What is expected ->
After finding the line with "2 ^ (-1074) <= q" in the entries below, retype exactly each line from there through the line with "assert (Hquot : 0", including that final line.

── Information shown ──

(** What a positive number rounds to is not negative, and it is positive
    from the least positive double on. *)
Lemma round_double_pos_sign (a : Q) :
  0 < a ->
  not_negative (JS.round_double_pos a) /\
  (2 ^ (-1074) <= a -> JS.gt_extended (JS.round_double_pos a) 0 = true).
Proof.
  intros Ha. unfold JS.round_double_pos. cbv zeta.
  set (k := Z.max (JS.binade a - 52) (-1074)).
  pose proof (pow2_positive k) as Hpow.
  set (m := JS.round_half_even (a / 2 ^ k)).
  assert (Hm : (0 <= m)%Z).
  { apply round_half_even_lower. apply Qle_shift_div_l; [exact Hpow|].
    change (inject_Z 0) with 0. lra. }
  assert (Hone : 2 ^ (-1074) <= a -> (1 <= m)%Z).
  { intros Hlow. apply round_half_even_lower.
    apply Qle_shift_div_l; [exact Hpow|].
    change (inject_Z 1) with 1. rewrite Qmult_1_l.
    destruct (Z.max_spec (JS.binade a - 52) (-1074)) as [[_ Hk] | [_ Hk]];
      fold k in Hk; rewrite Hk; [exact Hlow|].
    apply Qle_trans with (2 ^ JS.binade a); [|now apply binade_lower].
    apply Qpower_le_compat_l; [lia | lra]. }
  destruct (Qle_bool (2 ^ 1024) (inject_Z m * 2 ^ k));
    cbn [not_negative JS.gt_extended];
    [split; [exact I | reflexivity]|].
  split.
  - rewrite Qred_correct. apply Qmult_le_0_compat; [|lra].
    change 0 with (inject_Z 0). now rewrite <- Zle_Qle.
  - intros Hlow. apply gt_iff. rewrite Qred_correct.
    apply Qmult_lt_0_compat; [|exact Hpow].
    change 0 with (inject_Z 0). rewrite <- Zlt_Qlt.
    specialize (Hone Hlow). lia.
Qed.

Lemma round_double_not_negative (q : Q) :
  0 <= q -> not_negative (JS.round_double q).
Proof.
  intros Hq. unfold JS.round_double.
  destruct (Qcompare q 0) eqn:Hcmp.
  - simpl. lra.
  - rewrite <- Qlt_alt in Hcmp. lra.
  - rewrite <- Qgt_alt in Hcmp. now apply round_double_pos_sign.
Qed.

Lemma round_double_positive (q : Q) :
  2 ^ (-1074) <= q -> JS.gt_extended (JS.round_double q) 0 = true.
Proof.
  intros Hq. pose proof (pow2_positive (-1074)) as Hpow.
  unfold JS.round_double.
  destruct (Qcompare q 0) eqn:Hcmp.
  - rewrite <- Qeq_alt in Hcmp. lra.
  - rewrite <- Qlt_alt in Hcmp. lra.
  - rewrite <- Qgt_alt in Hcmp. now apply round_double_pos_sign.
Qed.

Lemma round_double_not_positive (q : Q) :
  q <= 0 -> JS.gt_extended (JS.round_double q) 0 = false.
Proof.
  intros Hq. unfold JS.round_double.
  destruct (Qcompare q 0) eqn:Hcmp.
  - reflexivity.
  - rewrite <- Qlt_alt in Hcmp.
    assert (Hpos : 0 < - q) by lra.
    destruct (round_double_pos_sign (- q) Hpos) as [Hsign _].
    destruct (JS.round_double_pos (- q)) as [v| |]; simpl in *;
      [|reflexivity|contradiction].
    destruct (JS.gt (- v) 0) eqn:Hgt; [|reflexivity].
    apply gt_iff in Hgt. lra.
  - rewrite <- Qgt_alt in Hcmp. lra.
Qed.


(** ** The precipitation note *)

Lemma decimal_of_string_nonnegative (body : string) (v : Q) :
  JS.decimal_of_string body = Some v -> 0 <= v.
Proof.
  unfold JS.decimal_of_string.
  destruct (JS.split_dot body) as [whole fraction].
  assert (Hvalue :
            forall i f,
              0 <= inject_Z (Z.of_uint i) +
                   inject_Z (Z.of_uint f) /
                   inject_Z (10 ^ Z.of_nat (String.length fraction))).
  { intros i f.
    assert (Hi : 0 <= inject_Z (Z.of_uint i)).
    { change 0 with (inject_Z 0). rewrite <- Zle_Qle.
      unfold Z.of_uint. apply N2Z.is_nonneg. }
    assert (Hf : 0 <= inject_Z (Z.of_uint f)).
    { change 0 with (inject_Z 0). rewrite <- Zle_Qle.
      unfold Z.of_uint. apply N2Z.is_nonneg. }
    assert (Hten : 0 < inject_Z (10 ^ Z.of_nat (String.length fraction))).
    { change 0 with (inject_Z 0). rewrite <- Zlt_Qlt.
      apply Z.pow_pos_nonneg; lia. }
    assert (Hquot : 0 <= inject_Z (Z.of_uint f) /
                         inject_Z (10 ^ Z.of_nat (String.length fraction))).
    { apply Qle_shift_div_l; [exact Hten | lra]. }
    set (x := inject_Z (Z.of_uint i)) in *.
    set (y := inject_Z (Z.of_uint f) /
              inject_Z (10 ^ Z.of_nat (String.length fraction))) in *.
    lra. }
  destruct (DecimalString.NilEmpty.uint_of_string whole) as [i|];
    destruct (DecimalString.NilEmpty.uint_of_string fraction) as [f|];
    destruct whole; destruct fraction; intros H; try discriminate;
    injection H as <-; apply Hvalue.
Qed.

───

Response box ->
  2 ^ (-1074) <= q -> JS.gt_extended (JS.round_double q) 0 = true.
Proof.
  intros Hq. pose proof (pow2_positive (-1074)) as Hpow.
  unfold JS.round_double.
  destruct (Qcompare q 0) eqn:Hcmp.
  - rewrite <- Qeq_alt in Hcmp. lra.
  - rewrite <- Qlt_alt in Hcmp. lra.
  - rewrite <- Qgt_alt in Hcmp. now apply round_double_pos_sign.
Qed.

Lemma round_double_not_positive (q : Q) :
  q <= 0 -> JS.gt_extended (JS.round_double q) 0 = false.
Proof.
  intros Hq. unfold JS.round_double.
  destruct (Qcompare q 0) eqn:Hcmp.
  - reflexivity.
  - rewrite <- Qlt_alt in Hcmp.
    assert (Hpos : 0 < - q) by lra.
    destruct (round_double_pos_sign (- q) Hpos) as [Hsign _].
    destruct (JS.round_double_pos (- q)) as [v| |]; simpl in *;
      [|reflexivity|contradiction].
    destruct (JS.gt (- v) 0) eqn:Hgt; [|reflexivity].
    apply gt_iff in Hgt. lra.
  - rewrite <- Qgt_alt in Hcmp. lra.
Qed.


(** ** The precipitation note *)

Lemma decimal_of_string_nonnegative (body : string) (v : Q) :
  JS.decimal_of_string body = Some v -> 0 <= v.
Proof.
  unfold JS.decimal_of_string.
  destruct (JS.split_dot body) as [whole fraction].
  assert (Hvalue :
            forall i f,
              0 <= inject_Z (Z.of_uint i) +
                   inject_Z (Z.of_uint f) /
                   inject_Z (10 ^ Z.of_nat (String.length fraction))).
  { intros i f.
    assert (Hi : 0 <= inject_Z (Z.of_uint i)).
    { change 0 with (inject_Z 0). rewrite <- Zle_Qle.
      unfold Z.of_uint. apply N2Z.is_nonneg. }
    assert (Hf : 0 <= inject_Z (Z.of_uint f)).
    { change 0 with (inject_Z 0). rewrite <- Zle_Qle.
      unfold Z.of_uint. apply N2Z.is_nonneg. }
    assert (Hten : 0 < inject_Z (10 ^ Z.of_nat (String.length fraction))).
    { change 0 with (inject_Z 0). rewrite <- Zlt_Qlt.
      apply Z.pow_pos_nonneg; lia. }
    assert (Hquot : 0 <= inject_Z (Z.of_uint f) /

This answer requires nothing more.